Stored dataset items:
+---+

(** * Restaurant menu service (restaurant-management/restaurant.py)

    A shallow embedding of the five Flask handlers of [restaurant.py]
    ([add_menu], [get_menu], [update_menu], [delete_menu_item],
    [get_all_menus]) together with the part of the document store they
    drive through pymongo ([find_one], [find], [insert_one] and
    [update_one] with [$push], positional [$set] and [$pull]).

    The store is a list of menu documents in natural order.  The global
    name [menus] is bound only when the start-up connection succeeded
    (lines 17-27 of the source), so the state the handlers run against is
    an optional collection.

    What is modelled of the libraries: the exceptions [ObjectId] and the
    BSON encoder raise on the values a request can carry, and the effect
    of the store calls on the collection.  What is not: a store that
    fails for reasons of its own (the network, the 16 MB limit on a
    document), for which the handlers answer 500 as for any other
    exception; a body that is an object whose [product_name] is neither
    a string nor [null]; and routing, which has taken place when a
    handler runs. *)

From Stdlib Require Import ZArith NArith Ascii String List Bool Lia SpecFloat.
From stdpp Require Import base decidable option list strings.

Local Open Scope string_scope.
Local Open Scope list_scope.
Local Open Scope Z_scope.

Set Warnings "-register-all".

(** ** JSON values *)

(** What [request.get_json()] yields for the members of a request body and
    what the store hands back for the fields of an item.  A number written
    as an integer literal is a Python [int], any other number a [float]
    (an IEEE 754 double, here by its sign, mantissa and exponent in
    canonical form). *)
Inductive json : Type :=
| JNull
| JBool (b : bool)
| JInt (z : Z)
| JFloat (f : spec_float)
| JStr (s : string)
| JArr (elts : list json)
| JObj (members : list (string * json)).

Definition spec_float_eq_dec : forall a b : spec_float, {a = b} + {a <> b}.
Proof.
  decide equality; first [apply Bool.bool_dec | apply Z.eq_dec | apply Pos.eq_dec].
Defined.

Definition json_eq_dec : forall a b : json, {a = b} + {a <> b}.
Proof.
  fix IH 1. intros a b. decide equality.
  - apply Bool.bool_dec.
  - apply Z.eq_dec.
  - apply spec_float_eq_dec.
  - apply String.string_dec.
  - apply (List.list_eq_dec IH).
  - apply List.list_eq_dec. intros p q. decide equality.
    apply String.string_dec.
Defined.

#[global] Instance json_eq_decision : EqDecision json := json_eq_dec.

(** Python's truth value of a parsed JSON value: [None], [False], [0],
    [0.0] and [-0.0], the empty string, the empty list and the empty dict
    are false. *)
Definition truthy (v : json) : bool :=
  match v with
  | JNull => false
  | JBool b => b
  | JInt z => negb (z =? 0)
  | JFloat (S754_zero _) => false
  | JFloat _ => true
  | JStr s => negb (String.eqb s "")
  | JArr elts => negb (Nat.eqb (length elts) 0)
  | JObj members => negb (Nat.eqb (length members) 0)
  end.

(** Member lookup in a JSON object. *)
Fixpoint member (k : string) (members : list (string * json)) : option json :=
  match members with
  | [] => None
  | (k', v) :: rest => if String.eqb k k' then Some v else member k rest
  end.

Definition field (k : string) (v : json) : option json :=
  match v with
  | JObj members => member k members
  | _ => None
  end.

(** ** Object identifiers *)

(** [bson.ObjectId]: twelve bytes, here the number they spell. *)
Definition oid := N.

Definition hex_digit (c : ascii) : option N :=
  let n := N_of_ascii c in
  if (48 <=? n)%N && (n <=? 57)%N then Some (n - 48)%N
  else if (97 <=? n)%N && (n <=? 102)%N then Some (n - 87)%N
  else if (65 <=? n)%N && (n <=? 70)%N then Some (n - 55)%N
  else None.

Definition is_Some_bool {A} (o : option A) : bool :=
  match o with
  | Some _ => true
  | None => false
  end.

Fixpoint from_hex (acc : N) (s : string) : option N :=
  match s with
  | EmptyString => Some acc
  | String c rest =>
      match hex_digit c with
      | Some d => from_hex (16 * acc + d)%N rest
      | None => None
      end
  end.

Definition hex_char (d : N) : ascii :=
  if (d <? 10)%N then ascii_of_N (48 + d) else ascii_of_N (87 + d).

Fixpoint to_hex (digits : nat) (v : N) (acc : string) : string :=
  match digits with
  | O => acc
  | S n => to_hex n (v / 16)%N (String (hex_char (v mod 16)%N) acc)
  end.

(** [str(oid)]: the 24 lower-case hexadecimal digits. *)
Definition str_oid (o : oid) : string := to_hex 24 o "".

(** ** Exceptions caught by the handlers' [except Exception] *)

(** The exceptions the modelled calls raise: an unbound global name,
    [bson.errors.InvalidId] from [ObjectId], the two the BSON encoder
    raises on a value parsed from JSON, and the one raised by [data.get]
    on a body that is no dict. *)
Inductive exn : Type :=
| NameError (name : string)
| InvalidId (given : string)
| OverflowError
| InvalidDocument
| AttributeError (type_name attribute : string).
(** * Simulation core of the wargames grand-strategy game

    A shallow embedding of the tick-driven engines of the repository
    (src/country.py, src/province.py, src/unit.py and src/systems/*.py) and
    the properties of its specification that were checked against them.

    Conventions of the embedding.
    - Python [float] is Rocq's primitive binary64 [float]; Python [int] is [Z].
      An [int] that meets a [float] in arithmetic is converted by [Z2float]
      (round to nearest even, as Python does; exact below 2^53; [int]s
      beyond the floats raise in Python and are left out where it is said);
      the true division of two [int]s rounds their exact quotient once
      ([int_truediv]), and an [int] is compared with a [float] exactly.
    - A Python [dict] is an association list in insertion order ([Dict.t]); a
      Python [list] is a [list].
    - Objects that the engines mutate in place live in one [GameState.t]; a
      method that mutates returns the new state, a method that can raise
      returns an [option] ([None] is the exception escaping the call).
    - Units are shared between the roster and the lists a battle gathers: such
      a list holds references (positions in the roster), not copies; a battle
      is likewise referred to by its position in the active list.
    - The draws of [random.uniform] are inputs of the combat engine.
    - src/systems/combat.py does not parse as shipped (line 211); the
      engine is embedded with that line repaired, see [Combat.defenders_won].
    The orchestrating [GameState.update], the randomized decisions of the AI
    controller and the presentation layer are not embedded: no property
    below is about them. Of src/game.py the calendar of [get_current_date]
    is embedded, of src/systems/ai.py the economic decision. *)

From Stdlib Require Import ZArith List String Bool Lia Floats DecimalString.
Import ListNotations.
(* Decimal literals denote the nearest binary64 value, as in Python. *)
Set Warnings "-inexact-float".
Local Open Scope string_scope.
Local Open Scope list_scope.
Local Open Scope Z_scope.

(** ** Python values *)

(** [float(n)] for an [int n] within the range of a [float]: the nearest
    binary64 value, ties to even. Beyond that range Python raises
    [OverflowError] where this conversion gives an infinity
    ([float_overflows]); the properties that let an unbounded [int] meet a
    [float] assume it in range. *)
Definition Z2float (z : Z) : float :=
  SF2Prim (binary_normalize prec emax z 0 false).

Definition float_overflows (z : Z) : bool :=
  PrimFloat.is_infinity (Z2float z).

(** An [int] as an unrounded floating-point number: mantissa [z], exponent
    0. *)
Definition Z2SF (z : Z) : spec_float :=
  match z with
  | Z0 => S754_zero false
  | Zpos p => S754_finite false p 0
  | Zneg p => S754_finite true p 0
  end.

(** [int(x)] for a [float x]: truncation toward zero; infinities and NaN
    raise ([OverflowError], [ValueError]). *)
Definition int_of_float (x : float) : option Z :=
  match Prim2SF x with
  | S754_zero _ => Some 0
  | S754_finite s m e =>
      let v := match e with
               | Zneg p => Z.shiftr (Z.pos m) (Z.pos p)
               | _ => Z.shiftl (Z.pos m) e
               end in
      Some (if s then - v else v)
  | S754_infinity _ => None
  | S754_nan => None
  end.

(** [a / b] on two [int]s (true division): the exact quotient of the two
    integers, rounded once to the nearest [float], ties to even.
    [ZeroDivisionError] when [b = 0], [OverflowError] when the quotient is
    beyond the range of a [float]. *)
Definition int_truediv (a b : Z) : option float :=
  if b =? 0 then None
  else match SFdiv prec emax (Z2SF a) (Z2SF b) with
       | S754_infinity _ => None
       | q => Some (SF2Prim q)
       end.

(** [x == n] for a [float x] and an [int n]: the two values are compared
    exactly, without rounding [n]. *)
Definition float_eq_int (x : float) (n : Z) : bool :=
  match Prim2SF x with
  | S754_zero _ => n =? 0
  | S754_finite s m e =>
      let v := if s then Z.neg m else Z.pos m in
      match e with
      | Zneg p => v =? n * 2 ^ Z.pos p
      | _ => v * 2 ^ e =? n
      end
  | S754_infinity _ => false
  | S754_nan => false
  end.

(** Truth value of a [str]: the empty string is false. *)
Definition truthy_str (s : string) : bool :=
  match s with EmptyString => false | _ => true end.

(** Truth value of an [Optional[int]]: [None] and [0] are false. *)
Definition truthy_opt_int (o : option Z) : bool :=
  match o with Some z => negb (z =? 0) | None => false end.

(** Truth value of an [Optional[str]]. *)
Definition truthy_opt_str (o : option string) : bool :=
  match o with Some s => truthy_str s | None => false end.

(** [x in xs] for a list of strings. *)
Definition mem (x : string) (xs : list string) : bool :=
  existsb (String.eqb x) xs.

(** [xs.remove(x)] when [x in xs]: the first occurrence goes. *)
Fixpoint remove_first (x : string) (xs : list string) : list string :=
  match xs with
  | [] => []
  | y :: ys => if String.eqb y x then ys else y :: remove_first x ys
  end.

(** [a == b] on two lists: same length and equal elements. *)
Fixpoint list_eqb {A : Type} (eqb : A -> A -> bool) (xs ys : list A) : bool :=
  match xs, ys with
  | [], [] => true
  | x :: xs', y :: ys' => eqb x y && list_eqb eqb xs' ys'
  | _, _ => false
  end.

(** [xs.remove(x)] for the object [x] at position [i] of [xs]: the first
    element that is [x] itself or is equal to it goes. *)
Fixpoint remove_object {A : Type} (eqb : A -> A -> bool) (x : A) (i : nat)
  (xs : list A) : list A :=
  match xs, i with
  | [], _ => []
  | _ :: r, O => r
  | y :: r, S j => if eqb y x then r else y :: remove_object eqb x j r
  end.

(** [xs[i] = f(xs[i])]: the object at position [i] is mutated. *)
Fixpoint update_nth {A : Type} (i : nat) (f : A -> A) (xs : list A) : list A :=
  match xs, i with
  | [], _ => []
  | x :: r, O => f x :: r
  | x :: r, S j => x :: update_nth j f r
  end.

(** A [dict] keyed by strings, in insertion order. The keys of a Python dict
    are unique: [set] overwrites in place or appends, [del] drops the key. *)
Module Dict.
Section Dict.
Context {V : Type}.

Definition t : Type := list (string * V).

Fixpoint get (k : string) (d : t) : option V :=
  match d with
  | [] => None
  | (k', v) :: r => if String.eqb k' k then Some v else get k r
  end.

Definition contains (k : string) (d : t) : bool :=
  match get k d with Some _ => true | None => false end.

Fixpoint set (k : string) (v : V) (d : t) : t :=
  match d with
  | [] => [(k, v)]
  | (k', v') :: r =>
      if String.eqb k' k then (k', v) :: r else (k', v') :: set k v r
  end.

Definition del (k : string) (d : t) : t :=
  filter (fun kv => negb (String.eqb (fst kv) k)) d.

Definition items (d : t) : list (string * V) := d.
Definition keys (d : t) : list string := map fst d.
End Dict.
Arguments t : clear implicits.
End Dict.

(** ** src/province.py *)

Module Province.
(** The fields the engines read; the map colour, the display name and the
    adjacency list belong to the presentation layer. *)
Record t := mk {
  province_id : Z;
  terrain_type : string;
  development : Z;
  population : Z;
  owner : option string;
  base_income : float;
  is_capital : bool
}.

Definition with_owner (o : option string) (p : t) : t :=
  mk (province_id p) (terrain_type p) (development p) (population p) o
     (base_income p) (is_capital p).

Definition get_income (p : t) : float :=
  (base_income p * Z2float (development p))%float.

(** [province.owner == code] for a country code. *)
Definition owned_by (c : string) (p : t) : bool :=
  match owner p with Some o => String.eqb o c | None => false end.
End Province.

(** ** src/country.py *)

Module Country.
(** The display name, the colour and the factory counts are left out: no
    engine reads them. *)
Record t := mk {
  code : string;
  capital_province_id : Z;
  money : float;
  manpower : Z;
  at_war_with : list string;
  allied_with : list string;
  war_scores : Dict.t Z
}.

Definition with_money (m : float) (c : t) : t :=
  mk (code c) (capital_province_id c) m (manpower c) (at_war_with c)
     (allied_with c) (war_scores c).
Definition with_manpower (m : Z) (c : t) : t :=
  mk (code c) (capital_province_id c) (money c) m (at_war_with c)
     (allied_with c) (war_scores c).
Definition with_wars (ws : list string) (sc : Dict.t Z) (c : t) : t :=
  mk (code c) (capital_province_id c) (money c) (manpower c) ws
     (allied_with c) sc.

Definition add_money (amount : float) (c : t) : t :=
  with_money (money c + amount)%float c.

Definition spend_money (amount : float) (c : t) : t * bool :=
  if PrimFloat.leb amount (money c)
  then (with_money (money c - amount)%float c, true)
  else (c, false).

Definition add_manpower (amount : Z) (c : t) : t :=
  with_manpower (manpower c + amount) c.

Definition recruit_manpower (amount : Z) (c : t) : t * bool :=
  if amount <=? manpower c
  then (with_manpower (manpower c - amount) c, true)
  else (c, false).

Definition is_at_war_with (country_code : string) (c : t) : bool :=
  mem country_code (at_war_with c).

Definition declare_war (country_code : string) (c : t) : t :=
  if mem country_code (at_war_with c) then c
  else with_wars (at_war_with c ++ [country_code])
                 (Dict.set country_code 0 (war_scores c)) c.

Definition make_peace (country_code : string) (c : t) : t :=
  if mem country_code (at_war_with c)
  then with_wars (remove_first country_code (at_war_with c))
                 (Dict.del country_code (war_scores c)) c
  else c.
End Country.

(** ** src/unit.py *)

Module UnitTemplate.
(** The catalog entry, without its display name. *)
Record t := mk {
  template_id : string;
  category : string;
  attack : Z;
  defense : Z;
  max_hp : Z;
  max_organization : Z;
  speed : float;
  cost : float;
  manpower_cost : Z;
  combat_width : Z
}.
End UnitTemplate.

Module Unit.
Record t := mk {
  unit_id : Z;
  template_id : string;
  owner : string;
  location : Z;
  current_hp : Z;
  organization : Z;
  experience : Z;
  strength : float;
  is_moving : bool;
  move_target : option Z
}.

Definition with_combat (hp org : Z) (s : float) (u : t) : t :=
  mk (unit_id u) (template_id u) (owner u) (location u) hp org
     (experience u) s (is_moving u) (move_target u).
Definition with_movement (loc : Z) (mv : bool) (tg : option Z) (u : t) : t :=
  mk (unit_id u) (template_id u) (owner u) loc (current_hp u)
     (organization u) (experience u) (strength u) mv tg.

Definition get_effective_attack (tpl : UnitTemplate.t) (u : t) : float :=
  (Z2float (UnitTemplate.attack tpl) * strength u
   * (Z2float (organization u) / 100))%float.

Definition get_effective_defense (tpl : UnitTemplate.t) (u : t) : float :=
  (Z2float (UnitTemplate.defense tpl) * strength u
   * (Z2float (organization u) / 100))%float.

(** [take_damage]: the two [int(...)] conversions and the final division
    can raise. *)
Definition take_damage (damage : float) (tpl : UnitTemplate.t) (u : t)
  : option t :=
  let hp_damage := (damage * 0.5)%float in
  let org_damage := (damage * 0.5)%float in
  match int_of_float hp_damage, int_of_float org_damage with
  | Some hp_lost, Some org_lost =>
      let hp := Z.max 0 (current_hp u - hp_lost) in
      let org := Z.max 0 (organization u - org_lost) in
      match int_truediv hp (UnitTemplate.max_hp tpl) with
      | Some s => Some (with_combat hp org s u)
      | None => None
      end
  | _, _ => None
  end.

+---+

DESCRIPTION OF THE TASK: From the line containing "match int_truediv hp" through the last line of the records above, reproduce every line exactly.

TASK RESPONSE:
      match int_truediv hp (UnitTemplate.max_hp tpl) with
      | Some s => Some (with_combat hp org s u)
      | None => None
      end
  | _, _ => None
  end.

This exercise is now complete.